**Exercise requirements:** Word for word, restate the records that come after this.

**Excerpted records:**
BEGIN

Lemma date_written f y m d :
  fieldType f = FieldTypeDate → valid (midnight y m d) → ∃ b, written f (timeValue (time_Date (midnight y m d))) b.
Proof using LL.
  intros Ht Hv. assert (timeType (fieldType f) = true) as Htt by (by rewrite Ht).
  destruct (decide (time_Date (midnight y m d) = zeroTime)) as [->|Hnz]; [eexists; by apply zero_written|].
  destruct (valid_bytes _ Hv) as (E1 & E2 & E3 & _). simpl in E1, E2, E3. pose proof (valid_year _ Hv) as Hy. simpl in Hy.
  exists (4 :: littleEndian 2 y ++ [m; d]). split.
  - intros pre. rewrite timeType_writes, Ht by done. cbn -[WriteDate]. unfold WriteDate, IsZero.
    rewrite (proj2 (Z.eqb_neq _ _) Hnz). unfold writeTimeN. rewrite time_Civil_Date by done. simpl.
    rewrite E1, E2, E3. by rewrite <- app_assoc.
  - intros pre post Hb. destruct (timeType_scans f (pre ++ (4 :: littleEndian 2 y ++ [m; d]) ++ post) (len pre) Htt) as [-> Hne].
    apply scanTime_written; [done|lia|done|done|]. unfold parseBinaryDateTime. cbn [Z.eqb Pos.eqb].
    rewrite <- app_assoc, binaryDate_reads by lia. done.
Qed.

Lemma datetime_written f c us :
  oneOf [FieldTypeTimestamp; FieldTypeDateTime] (fieldType f) = true → valid c → nanosecond c = us * 1000 →
  ∃ b, written f (timeValue (time_Date c)) b.
Proof using LL.
  intros Ht Hv Hus.
  assert (timeType (fieldType f) = true ∧ (fieldType f =? FieldTypeDate) = false) as [Htt Hnd].
  { apply oneOf_elem in Ht. repeat (apply elem_of_cons in Ht as [->|Ht]; [done|]). by apply elem_of_nil in Ht. }
  destruct (decide (time_Date c = zeroTime)) as [->|Hnz]; [eexists; by apply zero_written|].
  destruct (valid_bytes _ Hv) as (E1 & E2 & E3 & E4 & E5 & E6). pose proof (valid_year _ Hv) as Hy.
  pose proof (valid_nanosecond _ Hv) as Hns.
  assert (Z.quot (nanosecond c) Microsecond = us) as Equot by (rewrite Hus; apply Z.quot_mul; done).
  set (date := littleEndian 2 (year c) ++ [month c; day c]). set (clock := [hour c; minute c; second c]).
  assert (∀ l b, IsZero (time_Date c) = false →
    writeTimeN [] (time_Date c) l = Ok (b, l + 1) → ∀ pre, writeTimeN pre (time_Date c) l = Ok (pre ++ b, l + 1)) as Hw.
  { intros l b _ Hb pre. unfold writeTimeN in *. repeat case_match; simplify_eq; by rewrite <- ?app_assoc. }
  assert (IsZero (time_Date c) = false) as Hz by (by apply Z.eqb_neq).
  assert (∀ l body, writeTimeN [] (time_Date c) l = Ok (l :: body, l + 1) → 0 ≤ l < 251 → len body = l →
    (if us =? 0 then 7 else 11) = l → (∀ post, parseBinaryDateTime l (body ++ post) = Ok (time_Date c)) →
    written f (timeValue (time_Date c)) (l :: body)) as Hwr.
  { intros l body Hb Hl Hlen Hus' Hp. split.
    - intros pre. rewrite timeType_writes, Hnd by done. unfold WriteDateTime. rewrite Hz, time_Civil_Date, Equot by done.
      rewrite <- Hus' in *. destruct (us =? 0); rewrite (Hw _ _ Hz Hb pre); done.
    - intros pre post Hbuf. destruct (timeType_scans f (pre ++ (l :: body) ++ post) (len pre) Htt) as [-> Hne].
      by apply scanTime_written. }
  assert (writeTimeN [] (time_Date c) 7 = Ok (7 :: date ++ clock, 8)) as H7.
  { unfold writeTimeN. rewrite time_Civil_Date, E1, E2, E3, E4, E5, E6 by done. done. }
  assert (writeTimeN [] (time_Date c) 11 = Ok (11 :: date ++ clock ++ littleEndian 4 us, 12)) as H11.
  { unfold writeTimeN. rewrite time_Civil_Date, E1, E2, E3, E4, E5, E6, Equot, (wrapU_id 32) by (done || unfold inU; lia). done. }
  destruct (Z.eqb_spec us 0) as [Hz0|Hnz0].
  - exists (7 :: date ++ clock). apply Hwr; [done|lia|done|done|]. intros post. unfold parseBinaryDateTime. cbn [Z.eqb Pos.eqb].
    unfold date. rewrite <- !app_assoc, binaryDate_reads by lia. cbn [mbind outcome_bind]. unfold clock.
    rewrite binaryClock_reads. cbn [mbind outcome_bind]. do 2 f_equal. destruct c; simpl in *. f_equal. lia.
  - exists (11 :: date ++ clock ++ littleEndian 4 us). apply Hwr; [done|lia|done|done|]. intros post.
    unfold parseBinaryDateTime. cbn [Z.eqb Pos.eqb].
    pose proof (littleEndianAt_app 4 (date ++ clock) us post ltac:(lia)) as Eus. change (len (date ++ clock)) with 7 in Eus.
    rewrite <- !app_assoc in *. rewrite Eus. unfold date. rewrite <- !app_assoc, binaryDate_reads by lia.
    cbn [mbind outcome_bind]. unfold clock. rewrite binaryClock_reads. cbn [mbind outcome_bind].
    do 2 f_equal. destruct c; simpl in *. f_equal. lia.
Qed.

Lemma carries_written f v : carries f v → ∃ b, written f v b.
Proof using LL.
  intros [n i Hw Hi|i Ht Hu Hi|u Ht Hu Hi|s Ht Hs|d Ht Hd|Ht|y m d Ht Hv|c us Ht Hv Hus].
  - eexists. by apply int_written.
  - eexists. apply (long_written _ _ (i mod 2 ^ 64)); [done|apply Z.mod_pos_bound; lia|done|]. rewrite Hu. f_equal.
    by apply (wrapS_wrapU 64).
  - eexists. apply (long_written _ _ u); [done..|]. by rewrite Hu.
  - eexists. by apply string_written.
  - eexists. by apply double_written.
  - eexists. by apply zero_written.
  - by apply date_written.
  - by eapply datetime_written.
Qed.

Lemma carries_payload fs cs :
  Forall2 (λ f c, match c with Some v => carries f v | None => True end) fs cs → ∃ bs, payload fs cs bs.
Proof using LL.
  induction 1 as [|f c fs cs Hc _ [bs IH]]; [eexists; constructor|]. destruct c as [v|]; [|eexists; by constructor].
  destruct (carries_written f v Hc) as [b Hb]. eexists. by constructor.
Qed.

Lemma maskBit_zeros n k : maskBit (replicate n 0) k = false.
Proof using.
  unfold maskBit. destruct (replicate n 0 !! Z.to_nat (k / 8)) as [m|] eqn:E; [|done].
  apply lookup_replicate in E as [-> _]. apply Z.bits_0.
Qed.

END

**Written answer:**
Lemma date_written f y m d :
  fieldType f = FieldTypeDate → valid (midnight y m d) → ∃ b, written f (timeValue (time_Date (midnight y m d))) b.
Proof using LL.
  intros Ht Hv. assert (timeType (fieldType f) = true) as Htt by (by rewrite Ht).
  destruct (decide (time_Date (midnight y m d) = zeroTime)) as [->|Hnz]; [eexists; by apply zero_written|].
  destruct (valid_bytes _ Hv) as (E1 & E2 & E3 & _). simpl in E1, E2, E3. pose proof (valid_year _ Hv) as Hy. simpl in Hy.
  exists (4 :: littleEndian 2 y ++ [m; d]). split.
  - intros pre. rewrite timeType_writes, Ht by done. cbn -[WriteDate]. unfold WriteDate, IsZero.
    rewrite (proj2 (Z.eqb_neq _ _) Hnz). unfold writeTimeN. rewrite time_Civil_Date by done. simpl.
    rewrite E1, E2, E3. by rewrite <- app_assoc.
  - intros pre post Hb. destruct (timeType_scans f (pre ++ (4 :: littleEndian 2 y ++ [m; d]) ++ post) (len pre) Htt) as [-> Hne].
    apply scanTime_written; [done|lia|done|done|]. unfold parseBinaryDateTime. cbn [Z.eqb Pos.eqb].
    rewrite <- app_assoc, binaryDate_reads by lia. done.
Qed.

Lemma datetime_written f c us :
  oneOf [FieldTypeTimestamp; FieldTypeDateTime] (fieldType f) = true → valid c → nanosecond c = us * 1000 →
  ∃ b, written f (timeValue (time_Date c)) b.
Proof using LL.
  intros Ht Hv Hus.
  assert (timeType (fieldType f) = true ∧ (fieldType f =? FieldTypeDate) = false) as [Htt Hnd].
  { apply oneOf_elem in Ht. repeat (apply elem_of_cons in Ht as [->|Ht]; [done|]). by apply elem_of_nil in Ht. }
  destruct (decide (time_Date c = zeroTime)) as [->|Hnz]; [eexists; by apply zero_written|].
  destruct (valid_bytes _ Hv) as (E1 & E2 & E3 & E4 & E5 & E6). pose proof (valid_year _ Hv) as Hy.
  pose proof (valid_nanosecond _ Hv) as Hns.
  assert (Z.quot (nanosecond c) Microsecond = us) as Equot by (rewrite Hus; apply Z.quot_mul; done).
  set (date := littleEndian 2 (year c) ++ [month c; day c]). set (clock := [hour c; minute c; second c]).
  assert (∀ l b, IsZero (time_Date c) = false →
    writeTimeN [] (time_Date c) l = Ok (b, l + 1) → ∀ pre, writeTimeN pre (time_Date c) l = Ok (pre ++ b, l + 1)) as Hw.
  { intros l b _ Hb pre. unfold writeTimeN in *. repeat case_match; simplify_eq; by rewrite <- ?app_assoc. }
  assert (IsZero (time_Date c) = false) as Hz by (by apply Z.eqb_neq).
  assert (∀ l body, writeTimeN [] (time_Date c) l = Ok (l :: body, l + 1) → 0 ≤ l < 251 → len body = l →
    (if us =? 0 then 7 else 11) = l → (∀ post, parseBinaryDateTime l (body ++ post) = Ok (time_Date c)) →
    written f (timeValue (time_Date c)) (l :: body)) as Hwr.
  { intros l body Hb Hl Hlen Hus' Hp. split.
    - intros pre. rewrite timeType_writes, Hnd by done. unfold WriteDateTime. rewrite Hz, time_Civil_Date, Equot by done.
      rewrite <- Hus' in *. destruct (us =? 0); rewrite (Hw _ _ Hz Hb pre); done.
    - intros pre post Hbuf. destruct (timeType_scans f (pre ++ (l :: body) ++ post) (len pre) Htt) as [-> Hne].
      by apply scanTime_written. }
  assert (writeTimeN [] (time_Date c) 7 = Ok (7 :: date ++ clock, 8)) as H7.
  { unfold writeTimeN. rewrite time_Civil_Date, E1, E2, E3, E4, E5, E6 by done. done. }
  assert (writeTimeN [] (time_Date c) 11 = Ok (11 :: date ++ clock ++ littleEndian 4 us, 12)) as H11.
  { unfold writeTimeN. rewrite time_Civil_Date, E1, E2, E3, E4, E5, E6, Equot, (wrapU_id 32) by (done || unfold inU; lia). done. }
  destruct (Z.eqb_spec us 0) as [Hz0|Hnz0].
  - exists (7 :: date ++ clock). apply Hwr; [done|lia|done|done|]. intros post. unfold parseBinaryDateTime. cbn [Z.eqb Pos.eqb].
    unfold date. rewrite <- !app_assoc, binaryDate_reads by lia. cbn [mbind outcome_bind]. unfold clock.
    rewrite binaryClock_reads. cbn [mbind outcome_bind]. do 2 f_equal. destruct c; simpl in *. f_equal. lia.
  - exists (11 :: date ++ clock ++ littleEndian 4 us). apply Hwr; [done|lia|done|done|]. intros post.
    unfold parseBinaryDateTime. cbn [Z.eqb Pos.eqb].
    pose proof (littleEndianAt_app 4 (date ++ clock) us post ltac:(lia)) as Eus. change (len (date ++ clock)) with 7 in Eus.
    rewrite <- !app_assoc in *. rewrite Eus. unfold date. rewrite <- !app_assoc, binaryDate_reads by lia.
    cbn [mbind outcome_bind]. unfold clock. rewrite binaryClock_reads. cbn [mbind outcome_bind].
    do 2 f_equal. destruct c; simpl in *. f_equal. lia.
Qed.

Lemma carries_written f v : carries f v → ∃ b, written f v b.
Proof using LL.
  intros [n i Hw Hi|i Ht Hu Hi|u Ht Hu Hi|s Ht Hs|d Ht Hd|Ht|y m d Ht Hv|c us Ht Hv Hus].
  - eexists. by apply int_written.
  - eexists. apply (long_written _ _ (i mod 2 ^ 64)); [done|apply Z.mod_pos_bound; lia|done|]. rewrite Hu. f_equal.
    by apply (wrapS_wrapU 64).
  - eexists. apply (long_written _ _ u); [done..|]. by rewrite Hu.
  - eexists. by apply string_written.
  - eexists. by apply double_written.
  - eexists. by apply zero_written.
  - by apply date_written.
  - by eapply datetime_written.
Qed.

Lemma carries_payload fs cs :
  Forall2 (λ f c, match c with Some v => carries f v | None => True end) fs cs → ∃ bs, payload fs cs bs.
Proof using LL.
  induction 1 as [|f c fs cs Hc _ [bs IH]]; [eexists; constructor|]. destruct c as [v|]; [|eexists; by constructor].
  destruct (carries_written f v Hc) as [b Hb]. eexists. by constructor.
Qed.

Lemma maskBit_zeros n k : maskBit (replicate n 0) k = false.
Proof using.
  unfold maskBit. destruct (replicate n 0 !! Z.to_nat (k / 8)) as [m|] eqn:E; [|done].
  apply lookup_replicate in E as [-> _]. apply Z.bits_0.
Qed.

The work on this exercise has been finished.